LGAINov 1, 2025

Red-teaming Activation Probes using Prompted LLMs

arXiv:2511.00554v1h-index: 1
Originality Incremental advance
AI Analysis

This work addresses robustness issues for activation probes in high-stakes AI systems, offering a method to anticipate failures before deployment, though it is incremental as it builds on existing red-teaming and probing techniques.

The paper tackled the problem of unknown failure modes in activation probes under adversarial conditions by developing a lightweight black-box red-teaming procedure using prompted LLMs, which uncovered interpretable brittleness patterns like legalese-induced false positives and reduced but persistent vulnerabilities in a case study.

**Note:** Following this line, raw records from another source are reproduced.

Lemma entryBloom_all e : entryBloom e = shiftAll emptyBloom (hashAddress (log_address e) :: map hashTopic (log_topics e)).
Proof. unfold entryBloom, shiftAll. cbn [foldl]. rewrite foldl_fmap. done. Qed.
Lemma entryBloom_ok e : bloom_ok (entryBloom e).
Proof. rewrite entryBloom_all. auto with bloom. Qed.
Lemma entry_has_address e : bloom_le (bloomPart (hashAddress (log_address e))) (entryBloom e).
Proof. rewrite entryBloom_all. apply shiftAll_has; [auto with bloom|]. apply elem_of_cons. by left. Qed.
Lemma entry_has_topic e t : t ∈ log_topics e -> bloom_le (bloomPart (hashTopic t)) (entryBloom e).
Proof.
  intros Ht. rewrite entryBloom_all. apply shiftAll_has; [auto with bloom|]. apply elem_of_cons. right.
  by apply list_elem_of_fmap_2.
Qed.
Lemma logsBloom_from b l : bloom_ok b -> bloom_ok (foldl (fun r e => orBloom r (entryBloom e)) b l).
Proof. revert b. induction l as [|e l IH]; intros b Hb; [done|]. apply IH. apply orBloom_ok; [done|apply entryBloom_ok]. Qed.
Lemma logsBloom_ok l : bloom_ok (logsBloom l).
Proof. apply logsBloom_from. done. Qed.
Lemma logsBloom_grows b l : bloom_ok b -> bloom_le b (foldl (fun r e => orBloom r (entryBloom e)) b l).
Proof.
  revert b. induction l as [|e l IH]; intros b Hb; [reflexivity|]. cbn. etrans; [|apply IH, orBloom_ok; [done|apply entryBloom_ok]].
  apply or_le_l; [reflexivity|]. pose proof (entryBloom_ok e). auto with bloom.
Qed.
Lemma logsBloom_has_from b l e : bloom_ok b -> e ∈ l -> bloom_le (entryBloom e) (foldl (fun r e => orBloom r (entryBloom e)) b l).
Proof.
  revert b. induction l as [|e' l IH]; intros b Hb; [by intros ?%elem_of_nil|]. intros [->|Hin]%elem_of_cons; cbn.
  - etrans; [|apply logsBloom_grows, orBloom_ok; [done|apply entryBloom_ok]]. apply or_le_r.
    pose proof (entryBloom_ok e'). auto with bloom.
  - apply IH; [|done]. apply orBloom_ok; [done|apply entryBloom_ok].
Qed.
Lemma logsBloom_has l e : e ∈ l -> bloom_le (entryBloom e) (logsBloom l).
Proof. apply logsBloom_has_from. done. Qed.
#[local] Hint Resolve entryBloom_ok logsBloom_ok : bloom.

(** ** The filter on a bloom *)

(** The alternatives of each dimension. *)
Definition hashLists (f : LogFilter) : list (list (list Z)) :=
  map hashAddress (m_addresses f) :: map (map hashTopic) (m_topics f).
Definition anyOf (b : LogBloom) (hs : list (list Z)) : bool :=
  match hs with [] => true | _ => existsb (containsBloom b) hs end.
Lemma existsb_map {A B} (g : A -> B) (P : B -> bool) l : existsb P (map g l) = existsb (fun x => P (g x)) l.
Proof. induction l as [|x l IH]; [done|]. cbn. by rewrite IH. Qed.
Lemma matchesBloom_all f b : matchesBloom sha3 f b = forallb (anyOf b) (hashLists f).
Proof.
  unfold matchesBloom, hashLists, anyOf. cbn [forallb]. f_equal.
  - destruct (m_addresses f) as [|a l]; [done|]. cbn [map]. rewrite <- existsb_map. done.
  - induction (m_topics f) as [|t l IH]; [done|]. cbn [forallb map]. rewrite <- IH. f_equal.
    destruct t as [|x t]; [done|]. cbn [map]. rewrite <- existsb_map. done.
Qed.
Lemma anyOf_intro b hs h : bloom_ok b -> h ∈ hs -> bloom_le (bloomPart h) b -> anyOf b hs = true.
Proof.
  intros Hb Hin Hle. unfold anyOf. destruct hs as [|h0 hs]; [done|]. apply existsb_exists. exists h. split.
  - by apply list_elem_of_In.
  - by apply containsBloom_le.
Qed.
(** No false negatives: a bloom above the bloom of a matching entry is accepted. *)
Lemma matching_accepted f e b : length (m_topics f) = 4%nat -> bloom_ok b -> entryMatches f e = true ->
  bloom_le (entryBloom e) b -> matchesBloom sha3 f b = true.
Proof.
  intros H4 Hb Hm Hle. apply andb_true_iff in Hm as [Ha Ht]. rewrite matchesBloom_all. unfold hashLists. cbn [forallb].
  apply andb_true_iff. split.
  - apply orb_true_iff in Ha as [Ha%bool_decide_eq_true|Ha%bool_decide_eq_true]; [by rewrite Ha|].
    eapply anyOf_intro; [done|apply list_elem_of_fmap_2, Ha|]. etrans; [apply entry_has_address|done].
  - apply forallb_forall. intros hs Hin%list_elem_of_In. apply list_elem_of_fmap in Hin as (t & -> & [i Hi]%list_elem_of_lookup).
    assert (i < 4)%nat by (rewrite <- H4; by eapply lookup_lt_Some).
    pose proof (proj1 (forallb_forall _ _) Ht i ltac:(by apply list_elem_of_In, first_four)) as Hi'.
    unfold topicMatches in Hi'. rewrite (nth_lookup_Some _ _ _ _ Hi) in Hi'. destruct t as [|t0 t]; [done|].
    destruct (log_topics e !! i) as [x|] eqn:Ex; [|done]. apply bool_decide_eq_true in Hi'.
    eapply anyOf_intro; [done|by apply (list_elem_of_fmap_2 hashTopic)|]. etrans; [|done].
    apply entry_has_topic. by eapply list_elem_of_lookup_2.
Qed.
Lemma filter_all_false {A} (P : A -> bool) l : (forall x, x ∈ l -> P x = false) -> List.filter P l = [].
Proof.
  induction l as [|x l IH]; intros H; [done|]. cbn. rewrite H by (apply elem_of_cons; by left). apply IH.
  intros y Hy. apply H. apply elem_of_cons. by right.
Qed.
Lemma range_matches_all f e : length (m_topics f) = 4%nat -> isRangeFilter f = true -> entryMatches f e = true.
Proof.
  intros H4 Hr. apply andb_true_iff in Hr as [Ha Ht]. unfold entryMatches. rewrite Ha. cbn [orb andb].
  apply forallb_forall. intros i Hi%list_elem_of_In%first_four. unfold topicMatches.
  destruct (nth_in_or_default i (m_topics f) []) as [Hin| ->]; [|done].
  pose proof (proj1 (forallb_forall _ _) Ht _ Hin) as E%bool_decide_eq_true. by rewrite E.
Qed.
Lemma filter_all_true {A} (P : A -> bool) l : (forall x, x ∈ l -> P x = true) -> List.filter P l = l.
Proof.
  induction l as [|x l IH]; intros H; [done|]. cbn. rewrite H by (apply elem_of_cons; by left). f_equal. apply IH.
  intros y Hy. apply H. apply elem_of_cons. by right.
Qed.
End LogFilterLemmas.

(** Filtering one receipt. *)
Lemma receipt_matches (sha3 : list Z -> Z) (f : LogFilter) (bloom : LogBloom) (log : list LogEntry) :
  length (m_topics f) = 4%nat -> bloom_ok bloom -> bloom_le (logsBloom sha3 log) bloom -> Forall (in_bounds f) log ->
  matches sha3 f bloom log = Some (List.filter (entryMatches f) log).
Proof.
  intros H4 Hb Hle Hin. unfold matches. destruct (isRangeFilter f) eqn:Er.
  { rewrite filter_all_true; [done|]. intros e _. by apply range_matches_all. }
  destruct (matchesBloom sha3 f bloom) eqn:Em; [by apply keepGood_in_bounds|].
  rewrite filter_all_false; [done|]. intros e He. destruct (entryMatches f e) eqn:Ee; [|done]. exfalso.
  rewrite (matching_accepted sha3 f e bloom) in Em; [done..|]. etrans; [by apply logsBloom_has|done].
Qed.

(** Filtering a receipt is exact: for the receipt of any log, or one whose bloom has more bits, [LogFilter::matches] returns
    exactly the entries whose address is one of the filter's addresses (when it has any) and whose topic [i] is one of the
    filter's topics [i] (for each of the four positions that has any), in order.  The bloom test never hides a matching
    entry: filtering each entry of the log in a receipt of its own gives the same entries, and a range filter returns
    the whole log.  It holds as long as no entry has exactly [i] topics where the filter constrains topic [i]. *)
Theorem receipt_filter_exact (sha3 : list Z -> Z) (f : LogFilter) (bloom : LogBloom) (log : list LogEntry) :
  length (m_topics f) = 4%nat -> bloom_ok bloom -> bloom_le (logsBloom sha3 log) bloom -> Forall (in_bounds f) log ->
  matches sha3 f bloom log = Some (List.filter (entryMatches f) log) /\
  (isRangeFilter f = true -> matches sha3 f bloom log = Some log) /\
  Forall (fun e => matches sha3 f (logsBloom sha3 [e]) [e] = Some (if entryMatches f e then [e] else [])) log.
Proof.
  intros H4 Hb Hle Hin. split; [by apply receipt_matches|]. split; [intros Hr; unfold matches; by rewrite Hr|].
  eapply Forall_impl; [exact Hin|]. intros e He. cbv beta. rewrite receipt_matches; [|done|apply logsBloom_ok|reflexivity|by constructor].
  cbn. by destruct (entryMatches f e).
Qed.

(** The read past the topics: the test of an entry reads out of bounds exactly when the entry's address passes, the filter
    constrains topic [i], the entry has exactly [i] topics, and the tests of the earlier positions passed.  The code compares
    [e.topics.size() < i] where [e.topics[i]] needs [i < e.topics.size()]. *)
Theorem entry_test_reads_past (f : LogFilter) (e : LogEntry) :
  entryGood f e = None <->
  (m_addresses f = [] \/ log_address e ∈ m_addresses f) /\
  exists i, (i < 4)%nat /\ nth i (m_topics f) [] <> [] /\ length (log_topics e) = i /\
            forall j, (j < i)%nat -> topicMatches f e j = true.
Proof.
  unfold entryGood. change [0; 1; 2; 3]%nat with (seq 0 4).
  assert (Hgate : (m_addresses f = [] \/ log_address e ∈ m_addresses f) <->
    negb (bool_decide (m_addresses f = [])) && negb (bool_decide (log_address e ∈ m_addresses f)) = false).
  { destruct (bool_decide_reflect (m_addresses f = [])), (bool_decide_reflect (log_address e ∈ m_addresses f)); cbn; intuition done. }
  destruct (negb _ && negb _); split; [done|intros [E%Hgate _]; discriminate| |].
  - intros (i & Hi & [Hn Hl]%topicGood_None & Hj)%topicsGood_None. split; [by apply Hgate|]. exists i. do 3 (split; [lia || done|]).
    intros j Hlt. specialize (Hj j ltac:(lia)). rewrite topicGood_in_bounds in Hj by lia. congruence.
  - intros [_ (i & Hi & Hn & Hl & Hj)]. apply topicsGood_None. exists i. do 2 (split; [lia || by apply topicGood_None|]).
    intros j Hlt. rewrite topicGood_in_bounds by lia. by rewrite Hj by lia.
Qed.

(** ** The odometer of [bloomPossibilities]

    The counters are the digits of a number in mixed radix; [inc_iter] adds one. *)

Definition radix (n : nat) : nat := Nat.max 1 n.
Fixpoint rank (dims iter : list nat) : nat :=
  match dims, iter with n :: d, x :: i => (x + radix n * rank d i)%nat | _, _ => 0%nat end.
Definition valid (dims iter : list nat) : Prop := Forall2 (fun n x => (x < radix n)%nat) dims iter.

Lemma combinations_cons n d : combinations (n :: d) = (radix n * combinations d)%nat.
Proof. done. Qed.
Lemma combinations_app d1 d2 : combinations (d1 ++ d2) = (combinations d1 * combinations d2)%nat.
Proof. induction d1 as [|n d1 IH]; cbn [app]; [cbn; lia|]. rewrite !combinations_cons, IH. lia. Qed.
Lemma combinations_rev d : combinations (rev d) = combinations d.
Proof.
  induction d as [|n d IH]; [done|]. cbn [rev]. rewrite combinations_app, IH, !combinations_cons. cbn. lia.
Qed.
Lemma rank_bound d i : valid d i -> (rank d i < combinations d)%nat.
Proof. induction 1 as [|n x d i Hx _ IH]; [cbn; lia|]. rewrite combinations_cons. cbn [rank]. unfold radix in *. nia. Qed.
Lemma digits_unique r x y a b : (x < r)%nat -> (y < r)%nat -> (x + r * a = y + r * b)%nat -> x = y /\ a = b.
Proof. intros Hx Hy E. assert (a = b) as ->; [|lia]. destruct (Nat.lt_trichotomy a b) as [|[|]]; [nia|done|nia]. Qed.
Lemma rank_inj d i j : valid d i -> valid d j -> rank d i = rank d j -> i = j.
Proof.
  intros Hi. revert j. induction Hi as [|n x d i Hx _ IH]; intros j Hj E; inversion Hj as [|? y ? j' Hy Hj']; subst; [done|].
  cbn [rank] in E. destruct (digits_unique _ _ _ _ _ Hx Hy E) as [-> E']. f_equal. by apply IH.
Qed.
Lemma inc_rev_Some d i i' : valid d i -> inc_rev d i = Some i' -> valid d i' /\ rank d i' = S (rank d i).
Proof.
  intros Hv. revert i'. induction Hv as [|n x d i Hx Hv IH]; intros i' E; [done|]. cbn [inc_rev] in E. unfold radix in *.
  destruct (Nat.eqb_spec n 0) as [->|Hn]; [|destruct (Nat.eqb_spec (S x) n) as [Hs|Hs]].
  - destruct (inc_rev d i) as [i2|]; [|done]. injection E as <-. destruct (IH i2 eq_refl) as [Hv2 Hr].
    split; [by constructor|]. cbn [rank]. rewrite Hr. change (radix 0) with 1%nat. lia.
  - destruct (inc_rev d i) as [i2|]; [|done]. injection E as <-. destruct (IH i2 eq_refl) as [Hv2 Hr].
    split; [constructor; [unfold radix; lia|done]|]. cbn [rank]. rewrite Hr. unfold radix. nia.
  - injection E as <-. split; [constructor; [unfold radix; lia|done]|]. cbn [rank]. lia.
Qed.
Lemma inc_rev_None d i : valid d i -> inc_rev d i = None -> S (rank d i) = combinations d.
Proof.
  induction 1 as [|n x d i Hx Hv IH]; intros E; [done|]. rewrite combinations_cons. cbn [inc_rev rank] in *. unfold radix in *.
  destruct (Nat.eqb_spec n 0) as [->|Hn]; [|destruct (Nat.eqb_spec (S x) n) as [Hs|Hs]; [|done]];
    destruct (inc_rev d i); try done; specialize (IH eq_refl); nia.
Qed.
Lemma valid_rev d i : valid d i -> valid (rev d) (rev i).
Proof. unfold valid. rewrite !rev_alt. apply Forall2_reverse. Qed.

Activation probes are attractive monitors for AI systems due to low cost and latency, but their real-world robustness remains underexplored. We ask: What failure modes arise under realistic, black-box adversarial pressure, and how can we surface them with minimal effort? We present a lightweight black-box red-teaming procedure that wraps an off-the-shelf LLM with iterative feedback and in-context learning (ICL), and requires no fine-tuning, gradients, or architectural access. Running a case study with probes for high-stakes interactions, we show that our approach can help discover valuable insights about a SOTA probe. Our analysis uncovers interpretable brittleness patterns (e.g., legalese-induced FPs; bland procedural tone FNs) and reduced but persistent vulnerabilities under scenario-constraint attacks. These results suggest that simple prompted red-teaming scaffolding can anticipate failure patterns before deployment and might yield promising, actionable insights to harden future probes.